# To do:
Return the lines from the start of the data through the line with "- REAL columns". Include both of those lines and no others.
======== Supplied entries ========
(** * Mnemon: memory lifecycle, consolidation sweep and scoring

    A shallow embedding of the SQLite-backed memory store of Mnemon
    (server.py, consolidate.py, surface.py) and the properties of its
    lifecycle operations.

    Modelling conventions.
    - The three tables (memories, tags, relations) are lists of rows in
      rowid order; the counter of sqlite_sequence is a field of the store.
    - REAL columns (importance, confidence) are exact rationals [Q]; the
      constants 0.9, 0.1, 0.7 are the rationals of the same name.
    - Timestamps are written by [datetime.now(timezone.utc).isoformat()];
      the text order of those strings is their chronological order, so a
      timestamp is the number of microseconds since the epoch and the SQL
      text comparison is [<?] on [Z].
    - A Python exception is a [Raise]; a transaction that raises before
      [db.commit()] leaves the durable store as it was. *)

From Stdlib Require Import List ZArith QArith Qreals Reals String Ascii Bool.
From Stdlib Require Import Lia Lra DecimalString Sorted.
Import ListNotations.

Local Open Scope Z_scope.

(** ** Exceptions and the error monad *)

Inductive error : Type :=
| IntegrityError   (* sqlite3.IntegrityError: FOREIGN KEY constraint failed *)
| ValueError       (* max() of an empty sequence *)
| TypeError.       (* TypeError or AttributeError: a value of the wrong type *)

Inductive result (A : Type) : Type :=
| Ok (a : A)
| Raise (e : error).

Arguments Ok {A} a.
Arguments Raise {A} e.

Definition bind {A B : Type} (r : result A) (k : A -> result B) : result B :=
  match r with
  | Ok a => k a
  | Raise e => Raise e
  end.

Notation "x <- r ;; k" := (bind r (fun x => k))
  (at level 61, r at next level, right associativity).
(** A tag list has no type tag, or it has a last one. *)
Lemma typeTag_cases (tags : list Tag) :
  noTypeTag api tags \/ exists t, lastTypeTag api tags t.
Proof.
  induction tags as [|t tags IH].
  - left. intros u [].
  - destruct IH as [IH | [u (pre & post & -> & Hu & Hpost)]].
    + destruct (Key t =? NodeGroupTypeTag api) eqn:E.
      * right. exists t, [], tags. apply String.eqb_eq in E. now repeat split.
      * left. apply noTypeTag_cons. split; trivial.
        unfold typeIdentifying. now apply String.eqb_neq.
    + right. exists u, (t :: pre), post. now repeat split.
Qed.

Lemma GetNodegroupTagName_noNameTag (tags : list Tag) :
  noNameTag api tags -> GetNodegroupTagName api tags = "".
Proof.
  induction tags as [|t tags IH]; intros H; simpl; [reflexivity|].
  apply noNameTag_cons in H. destruct H as [Ht H].
  apply isNameTagKey_false in Ht. rewrite Ht. now apply IH.
Qed.

Lemma GetNodegroupTagName_firstNameTag (tags : list Tag) (t : Tag) :
  firstNameTag api tags t -> GetNodegroupTagName api tags = Value t.
Proof.
  intros (pre & post & -> & Hpre & Ht).
  induction pre as [|u pre IH]; simpl.
  - apply isNameTagKey_true in Ht. now rewrite Ht.
  - apply noNameTag_cons in Hpre. destruct Hpre as [Hu Hpre].
    apply isNameTagKey_false in Hu. rewrite Hu. now apply IH.
Qed.

(** The scan yields the empty string exactly when there is no name tag or
    the first one has an empty value. *)
Lemma GetNodegroupTagName_empty (tags : list Tag) :
  GetNodegroupTagName api tags = "" <->
  noNameTag api tags \/ exists t, firstNameTag api tags t /\ Value t = "".
Proof.
  split.
  - intros H. destruct (nameTag_cases tags) as [Hn | [t Ht]]; [now left|].
    right. exists t. split; trivial.
    now rewrite <- (GetNodegroupTagName_firstNameTag tags t Ht).
  - intros [Hn | [t [Ht Hv]]].
    + now apply GetNodegroupTagName_noNameTag.
    + now rewrite (GetNodegroupTagName_firstNameTag tags t Ht).
Qed.

Lemma typeTagStep_noTypeTag (tags : list Tag) :
  noTypeTag api tags ->
  forall acc, fold_left (typeTagStep api) tags acc = acc.
Proof.
  induction tags as [|t tags IH]; intros H acc; simpl; [reflexivity|].
  apply noTypeTag_cons in H. destruct H as [Ht H].
  rewrite (IH H). unfold typeTagStep.
  destruct (Key t =? NodeGroupTypeTag api) eqn:E; [|reflexivity].
  apply String.eqb_eq in E. contradiction.
Qed.

Lemma typeTagStep_lastTypeTag (tags : list Tag) (t : Tag) :
  lastTypeTag api tags t ->
  forall acc, fold_left (typeTagStep api) tags acc = Value t.
Proof.
  intros (pre & post & -> & Ht & Hpost) acc.
  rewrite fold_left_app. simpl.
  rewrite (typeTagStep_noTypeTag post Hpost).
  unfold typeTagStep. unfold typeIdentifying in Ht.
  apply String.eqb_eq in Ht. now rewrite Ht.
Qed.

(** [GetNodeGroupType] without its error branch. *)
Lemma GetNodeGroupType_named (tags : list Tag) :
  GetNodegroupTagName api tags <> "" ->
  GetNodeGroupType api tags =
    (if fold_left (typeTagStep api) tags "" =? ""
     then NodeGroupTypeUnmanaged api
     else fold_left (typeTagStep api) tags "", None).
Proof.
  intros H. unfold GetNodeGroupType.
  apply String.eqb_neq in H. now rewrite H.
Qed.

Lemma GetNodeGroupType_unnamed (tags : list Tag) :
  GetNodegroupTagName api tags = "" ->
  GetNodeGroupType api tags =
    ("", Some (errors_New "failed to find the nodegroup name tag")).
Proof.
  intros H. unfold GetNodeGroupType. now rewrite H.
Qed.

Lemma named_of_firstNameTag (tags : list Tag) :
  (exists n, firstNameTag api tags n /\ Value n <> "") ->
  GetNodegroupTagName api tags <> "".
Proof.
  intros [n [Hn Hv]]. now rewrite (GetNodegroupTagName_firstNameTag tags n Hn).
Qed.

End ScanFacts.

(** ** GetNodeGroupType *)

(** C4, as stated, fails twice.  A name tag whose value is empty is
    present and [GetNodeGroupType] still returns the error; and on the tags
    of an unmanaged node group, which carry the type tag [unmanaged], the
    result is Unmanaged although a type tag is present. *)
Lemma GetNodeGroupType_claim_fails :
  ~ (snd (GetNodeGroupType v1alpha5 emptyNameTags) <> None <->
     noNameTag v1alpha5 emptyNameTags)
  /\ ~ ((exists t, In t unmanagedTags /\ nameIdentifying v1alpha5 t) ->
        (fst (GetNodeGroupType v1alpha5 unmanagedTags)
           = NodeGroupTypeUnmanaged v1alpha5 <->
         noTypeTag v1alpha5 unmanagedTags)).
Proof.
  split.
  - intros [H _].
    assert (Herr : snd (GetNodeGroupType v1alpha5 emptyNameTags) <> None)
      by (vm_compute; discriminate).
    apply (H Herr (nameTag "")); [now left | left; reflexivity].
  - intros H.
    assert (Hname : exists t, In t unmanagedTags /\ nameIdentifying v1alpha5 t).
    { exists (nameTag "ng-1"). split; [now left | left; reflexivity]. }
    destruct (H Hname) as [Hno _].
    apply (Hno eq_refl (typeTag "unmanaged")); [right; now left | reflexivity].
Qed.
========
# Answer area:
(** * Mnemon: memory lifecycle, consolidation sweep and scoring

    A shallow embedding of the SQLite-backed memory store of Mnemon
    (server.py, consolidate.py, surface.py) and the properties of its
    lifecycle operations.

    Modelling conventions.
    - The three tables (memories, tags, relations) are lists of rows in
      rowid order; the counter of sqlite_sequence is a field of the store.
    - REAL columns (importance, confidence) are exact rationals [Q]; the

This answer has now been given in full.